**Exercise instructions:** Taking the line with "assert (tail L1 ≠ Some e) as Ht1." as the first and the line with "- intros y Hy." as the last, set down exactly every line in that range from the entries below, and no more.

**Data for this exercise:**
(** X10.  A method called on [l] leaves every other list alone: if [m] is
    another valid list, sharing no node with [l] and not containing the
    node [e] that is inserted, then after [PushFront], [PushBack],
    [InsertAfter], [InsertBefore] or [Remove] on [l] the list [m] has the
    head, the tail and the members it had, and each of its nodes is
    exactly as it was. *)
Theorem other_lists_untouched s l m L Lm xs ys :
  lists s !! l = Some L → members (nodes s) L xs →
  m ≠ l → lists s !! m = Some Lm → members (nodes s) Lm ys →
  (∀ z, z ∈ ys → z ∉ xs) →
  let untouched (o : outcome T unit) :=
    ∃ s', o = Done () s' ∧ lists s' !! m = Some Lm ∧
      members (nodes s') Lm ys ∧
      (∀ z, z ∈ ys → nodes s' !! z = nodes s !! z) in
  (∀ e, is_Some (nodes s !! e) → e ∉ xs → e ∉ ys →
     untouched (PushFront l (Some e) s) ∧
     untouched (PushBack l (Some e) s) ∧
     (∀ b, b ∈ xs → untouched (InsertAfter l (Some b) (Some e) s)) ∧
     (∀ a, a ∈ xs → untouched (InsertBefore l (Some a) (Some e) s))) ∧
  (∀ e, e ∈ xs → untouched (Remove l (Some e) s)).
Proof.
  intros Hl HL Hml Hm HLm Hdisj untouched. subst untouched. cbv beta.
  assert (∀ s' L' (o : outcome T unit),
            o = Done () s' → lists s' = <[l:=L']> (lists s) →
            (∀ z, z ∈ ys → nodes s' !! z = nodes s !! z) →
            ∃ s', o = Done () s' ∧ lists s' !! m = Some Lm ∧
              members (nodes s') Lm ys ∧
              (∀ z, z ∈ ys → nodes s' !! z = nodes s !! z)) as Hfin.
  { intros s' L' o Ho Hls Hagree. exists s'. split; [done|].
    split; [by rewrite Hls, lookup_insert_ne|].
    split; [by eapply members_agree|done]. }
  assert (∀ z q, z ∈ ys → q = Some z → first_or xs None ≠ q) as Hfirst.
  { intros z q Hz -> Hf. apply first_or_elem in Hf. by apply (Hdisj z). }
  assert (∀ z q xs', z ∈ ys → (∀ x, x ∈ xs' → x ∈ xs) → q = Some z →
                     last_or None xs' ≠ q) as Hlast.
  { intros z q xs' Hz Hsub -> Hla.
    apply last_or_elem in Hla as [?|Hin]; [done|].
    apply (Hdisj z); [done|]. by apply Hsub. }
  split.
  - intros e He Hex Hey. split_and!.
    + destruct (PushFront_spec s l L xs e)
        as (s' & L' & Hrun & Hls & _ & Hframe); [done..|].
      apply (Hfin s' L'); [done..|]. intros z Hz. apply Hframe.
      * by intros ->.
      * intros Heq. by eapply Hfirst.
    + destruct (PushBack_spec s l L xs e)
        as (s' & L' & Hrun & Hls & _ & Hframe); [done..|].
      apply (Hfin s' L'); [done..|]. intros z Hz. apply Hframe.
      * by intros ->.
      * intros Heq. by eapply (Hlast z _ xs).
    + intros b Hb. apply list_elem_of_split in Hb as (xs1 & xs2 & ->).
      destruct (InsertAfter_spec s l L xs1 b xs2 e)
        as (s' & L' & Hrun & Hls & _ & _ & Hframe); [done..|].
      apply (Hfin s' L'); [done..|]. intros z Hz. apply Hframe.
      * by intros ->.
      * intros ->. apply (Hdisj b Hz). apply elem_of_app. right. by left.
      * intros Heq. symmetry in Heq. apply first_or_elem in Heq.
        apply (Hdisj z Hz). apply elem_of_app. right. by right.
    + intros a Ha. apply list_elem_of_split in Ha as (xs1 & xs2 & ->).
      destruct (InsertBefore_spec s l L xs1 a xs2 e)
        as (s' & L' & Hrun & Hls & _ & _ & Hframe); [done..|].
      apply (Hfin s' L'); [done..|]. intros z Hz. apply Hframe.
      * by intros ->.
      * intros ->. apply (Hdisj a Hz). apply elem_of_app. right. by left.
      * intros Heq. symmetry in Heq. revert Heq.
        apply (Hlast z _ xs1); [done| |done].
        intros x Hx. apply elem_of_app. by left.
  - intros e He. apply list_elem_of_split in He as (xs1 & xs2 & ->).
    destruct (Remove_spec s l L xs1 e xs2)
      as (s' & L' & Hrun & Hls & _ & _ & Hframe); [done..|].
    apply (Hfin s' L'); [done..|]. intros z Hz. apply Hframe.
    + intros ->. apply (Hdisj e Hz). apply elem_of_app. right. by left.
    + intros Heq. symmetry in Heq. revert Heq.
      apply (Hlast z _ xs1); [done| |done].
      intros x Hx. apply elem_of_app. by left.
    + intros Heq. symmetry in Heq. apply first_or_elem in Heq.
      apply (Hdisj z Hz). apply elem_of_app. right. by right.
Qed.


(** Pushes at either end: the front-pushed nodes end up before the old
    members, last pushed first, the back-pushed ones after them. *)
Lemma push_each_spec ops : ∀ s l L xs,
  lists s !! l = Some L → members (nodes s) L xs →
  NoDup ops.*2 → (∀ e, e ∈ ops.*2 → e ∉ xs) →
  (∀ e, e ∈ ops.*2 → is_Some (nodes s !! e)) →
  ∃ s' L', push_each l ops s = Done () s' ∧
    lists s' !! l = Some L' ∧
    members (nodes s') L'
      (reverse (front_pushed ops) ++ xs ++ back_pushed ops).
Proof.
  induction ops as [|[front e] ops IH]; intros s l L xs Hl Hm Hnd Hdisj Halloc.
  - exists s, L. by rewrite app_nil_r.
  - simpl in Hnd. apply NoDup_cons in Hnd as [Heops Hnd].
    assert (e ∉ xs) as Hex by (apply Hdisj; by left).
    assert (is_Some (nodes s !! e)) as He by (apply Halloc; by left).
    destruct front.
    + destruct (PushFront_spec s l L xs e)
        as (s1 & L1 & Hrun & Hls & Hm1 & Hframe); [done..|].
      destruct (IH s1 l L1 (e :: xs)) as (s' & L' & Hrun' & Hl' & Hm').
      * by rewrite Hls, lookup_insert_eq.
      * done.
      * done.
      * intros y Hy Hin. apply elem_of_cons in Hin as [->|Hin]; [done|].
        apply (Hdisj y); [by right|done].
      * intros y Hy. rewrite Hframe.
        -- apply Halloc. by right.
        -- by intros ->.
        -- intros Hfirst. symmetry in Hfirst. apply first_or_elem in Hfirst.
           apply (Hdisj y); [by right|done].
      * exists s', L'. split; [|split; [done|]].
        -- simpl. by rewrite (bind_Done _ _ _ _ _ Hrun).
        -- simpl. by rewrite reverse_cons, <- app_assoc.
    + destruct (PushBack_spec s l L xs e)
        as (s1 & L1 & Hrun & Hls & Hm1 & Hframe); [done..|].
      destruct (IH s1 l L1 (xs ++ [e])) as (s' & L' & Hrun' & Hl' & Hm').
      * by rewrite Hls, lookup_insert_eq.
      * done.
      * done.
      * intros y Hy Hin. apply elem_of_app in Hin as [Hin|Hin].
        -- apply (Hdisj y); [by right|done].
        -- apply list_elem_of_singleton in Hin as ->. done.
      * intros y Hy. rewrite Hframe.
        -- apply Halloc. by right.
        -- by intros ->.
        -- intros Hlast. symmetry in Hlast.
           apply last_or_elem in Hlast as [?|Hin]; [done|].
           apply (Hdisj y); [by right|done].
      * exists s', L'. split; [|split; [done|]].
        -- simpl. by rewrite (bind_Done _ _ _ _ _ Hrun).
        -- simpl. by rewrite <- !app_assoc in Hm'.
Qed.

(** X11.  Any sequence of [PushFront] and [PushBack] of different nodes
    onto an empty list returns and builds the list of the front-pushed
    nodes, last pushed first, followed by the back-pushed nodes, first
    pushed first.  So [Front] is the node most recently pushed to the
    front, or the first one pushed to the back if none was, and [Back] is
    the node most recently pushed to the back, or the first one pushed to
    the front if none was. *)
Theorem pushes_at_both_ends s l ops :
  lists s !! l = Some zero_List →
  NoDup ops.*2 → (∀ e, e ∈ ops.*2 → is_Some (nodes s !! e)) →
  ∃ s' L', push_each l ops s = Done () s' ∧
    lists s' !! l = Some L' ∧
    members (nodes s') L' (reverse (front_pushed ops) ++ back_pushed ops) ∧
    Front l s' =
      Done (first_or (reverse (front_pushed ops))
                     (first_or (back_pushed ops) None)) s' ∧
    Back l s' =
      Done (last_or (last_or None (reverse (front_pushed ops)))
                    (back_pushed ops)) s'.
Proof.
  intros Hl Hnd Halloc.
  destruct (push_each_spec ops s l zero_List [])
    as (s' & L' & Hrun & Hl' & Hm'); [done|apply members_nil|done| |done|].
  { intros e _. apply not_elem_of_nil. }
  simpl in Hm'. exists s', L'. split_and!; try done.
  - rewrite (Front_spec s' l L' Hl'). destruct Hm' as [_ -> _ _].
    by rewrite first_or_app.
  - rewrite (Back_spec s' l L' Hl'). destruct Hm' as [_ _ -> _].
    by rewrite last_or_app.
Qed.

(** X12.  A list that was reset can take nodes again, its former members
    included, although [Reset] left their links stale: after [Reset],
    pushing any different nodes to the back returns and builds the valid
    list of exactly these nodes, in the order pushed. *)
Theorem Reset_then_push_again s l L es :
  lists s !! l = Some L →
  NoDup es → (∀ e, e ∈ es → is_Some (nodes s !! e)) →
  ∃ s' L', (Reset l ;; push_all l es) s = Done () s' ∧
    lists s' !! l = Some L' ∧ members (nodes s') L' es ∧
    (∀ fuel, (length es ≤ fuel)%nat → forward fuel l s' = Done es s').
Proof.
  intros Hl Hnd Halloc.
  pose proof (Reset_spec s l L Hl) as Hreset.
  destruct (push_all_spec es (mkState (nodes s) (<[l:=zero_List]> (lists s)))
              l zero_List [])
    as (s' & L' & Hrun & Hl' & Hm');
    [apply lookup_insert_eq|apply members_nil|done| |done|].
  { intros e _. apply not_elem_of_nil. }
  simpl in Hm'. exists s', L'. split_and!; try done.
  - by rewrite (bind_Done _ _ _ _ _ Hreset).
  - intros fuel Hfuel. destruct Hm' as [_ Hh _ Hc].
    unfold forward, mbind, M_bind, bind, Front, load_head. rewrite Hl', Hh.
    by eapply walk_next_chain.
Qed.


(** X13.  On a valid list the constant-time queries return, change
    nothing, and answer for the members: [Empty] is true exactly when
    there is no member, [Front] is the first member and [Back] the last
    one, or nil when there is none. *)
Theorem queries_on_valid_list s l L xs :
  lists s !! l = Some L → members (nodes s) L xs →
  Empty l s = Done (bool_decide (xs = [])) s ∧
  Front l s = Done (xs !! 0%nat) s ∧
  Back l s = Done (last xs) s.
Proof.
  intros Hl [_ Hh Ht _]. split_and!.
  - rewrite (Empty_spec s l L Hl), Hh. by destruct xs.
  - rewrite (Front_spec s l L Hl), Hh. by destruct xs.
  - rewrite (Back_spec s l L Hl), Ht. unfold last_or. by destruct (last xs).
Qed.

(** X14.  Removing a member a second time is harmless: the second
    [Remove] finds the node with nil links and neither at the head nor at
    the tail, returns, and leaves every list and every other node as the
    first one left them. *)
Theorem Remove_twice s l L xs e :
  lists s !! l = Some L → members (nodes s) L xs → e ∈ xs →
  ∃ s1 s2 L1 xs1 xs2,
    Remove l (Some e) s = Done () s1 ∧
    Remove l (Some e) s1 = Done () s2 ∧
    xs = xs1 ++ e :: xs2 ∧
    lists s2 = lists s1 ∧ lists s1 !! l = Some L1 ∧
    members (nodes s2) L1 (xs1 ++ xs2) ∧
    (∀ y, y ≠ e → nodes s2 !! y = nodes s1 !! y) ∧
    (∃ te2, nodes s2 !! e = Some te2 ∧ Prev te2 = None ∧ Next te2 = None).
Proof.
  intros Hl Hm He. apply list_elem_of_split in He as (xs1 & xs2 & ->).
  pose proof (members_NoDup _ _ _ Hm) as Hnd.
  apply NoDup_app_cons_inv in Hnd as (He1 & He2 & _).
  destruct (Remove_spec s l L xs1 e xs2)
    as (s1 & L1 & Hrun & Hls & Hm1 & (te1 & Hte1 & Hp1 & Hn1) & _); [done..|].
  assert (lists s1 !! l = Some L1) as Hl1 by (by rewrite Hls, lookup_insert_eq).
  assert (head L1 ≠ Some e) as Hh1.
  { destruct Hm1 as [_ -> _ _]. intros Hf. apply first_or_elem in Hf.
    apply elem_of_app in Hf as [?|?]; done. }
  assert (tail L1 ≠ Some e) as Ht1.
  { destruct Hm1 as [_ _ -> _]. intros Hf.
    apply last_or_elem in Hf as [?|Hf]; [done|].
    apply elem_of_app in Hf as [?|?]; done. }
  assert (∃ s2, Remove l (Some e) s1 = Done () s2 ∧ lists s2 = lists s1 ∧
            nodes s2 = <[e := SetPrev None (SetNext None te1)]> (nodes s1))
    as (s2 & Hrun2 & Hls2 & Hnodes2).
  { clear Hrun Hl. run. eexists. split; [done|]. cbn.
    by rewrite insert_insert_eq. }
  exists s1, s2, L1, xs1, xs2. split_and!; try done.
  - eapply members_agree; [|done]. intros y Hy. rewrite Hnodes2.
    apply lookup_insert_ne. intros ->.
    apply elem_of_app in Hy as [?|?]; done.
  - intros y Hy. rewrite Hnodes2. by apply lookup_insert_ne.
  - eexists. rewrite Hnodes2, lookup_insert_eq. split; [done|].
    by linker_laws.
Qed.

(** X15.  The two splices are mirror images: [l.PushBackList(m)] and
    [m.PushFrontList(l)] do the same to the nodes and build the same
    chain, [l]'s members followed by [m]'s; the first leaves it in [l]
    and empties [m], the second leaves it in [m] and empties [l]. *)
Theorem PushBackList_mirrors_PushFrontList s l m L Lm xs ys :
  m ≠ l → lists s !! l = Some L → lists s !! m = Some Lm →
  members (nodes s) L xs → members (nodes s) Lm ys →
  (∀ z, z ∈ ys → z ∉ xs) →
  ∃ s1 s2 L',
    PushBackList l m s = Done () s1 ∧
    PushFrontList m l s = Done () s2 ∧
    nodes s1 = nodes s2 ∧
    lists s1 = <[m := zero_List]> (<[l := L']> (lists s)) ∧
    lists s2 = <[l := zero_List]> (<[m := L']> (lists s)) ∧
    members (nodes s1) L' (xs ++ ys).
Proof.
  intros Hml Hl Hm HL HLm Hdisj.
  destruct (PushBackList_spec s l m L Lm xs ys)
    as (s1 & L1 & Hrun1 & Hls1 & Hm1 & _); [done..|].
  destruct (PushFrontList_spec s m l Lm L ys xs)
    as (s2 & L2 & Hrun2 & Hls2 & Hm2 & _); [done..| |].
  { intros z Hz Hz'. by apply (Hdisj z). }
  assert (nodes s1 = nodes s2) as Hnodes.
  { clear Hm1 Hm2 Hls1 Hls2. revert Hrun1 Hrun2.
    destruct xs as [|x0 xs0]; [|destruct ys as [|y ys]].
    - apply members_nil_inv in HL as ->. unfold zero_List in Hl.
      destruct (head Lm) as [y|] eqn:Hhm.
      + run. by intros [= <-] [= <-].
      + run. by intros [= <-] [= <-].
    - apply members_nil_inv in HLm as ->. unfold zero_List in Hm.
      destruct HL as [_ Hh _ _]. simpl in Hh.
      run. by intros [= <-] [= <-].
    - destruct HL as [Hnd Hh Ht Hc]. destruct HLm as [_ Hh' Ht' Hc'].
      simpl in Hh, Hh'.
      destruct (last_or_is_Some x0 xs0) as [x Hx].
      rewrite last_or_cons, Hx in Ht.
      assert (x ∈ x0 :: xs0) as Hxin.
      { apply last_or_elem in Hx as [[= ->]|Hin]; [by left|by right]. }
      destruct (chain_lookup _ _ _ _ _ Hc Hxin) as [tx Htx].
      destruct Hc' as [(ty & Hty & _ & _) _].
      assert (x ≠ y) as Hxy.
      { intros ->. apply (Hdisj y); [by left|done]. }
      run. intros [= <-] [= <-]. cbn. by apply insert_insert_ne. }
  assert (L2 = L1) as ->.
  { rewrite Hnodes in Hm1. by eapply members_same_List. }
  by exists s1, s2, L1.
Qed.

**Exercise result:**
  assert (tail L1 ≠ Some e) as Ht1.
  { destruct Hm1 as [_ _ -> _]. intros Hf.
    apply last_or_elem in Hf as [?|Hf]; [done|].
    apply elem_of_app in Hf as [?|?]; done. }
  assert (∃ s2, Remove l (Some e) s1 = Done () s2 ∧ lists s2 = lists s1 ∧
            nodes s2 = <[e := SetPrev None (SetNext None te1)]> (nodes s1))
    as (s2 & Hrun2 & Hls2 & Hnodes2).
  { clear Hrun Hl. run. eexists. split; [done|]. cbn.
    by rewrite insert_insert_eq. }
  exists s1, s2, L1, xs1, xs2. split_and!; try done.
  - eapply members_agree; [|done]. intros y Hy. rewrite Hnodes2.
    apply lookup_insert_ne. intros ->.
    apply elem_of_app in Hy as [?|?]; done.
  - intros y Hy. rewrite Hnodes2. by apply lookup_insert_ne.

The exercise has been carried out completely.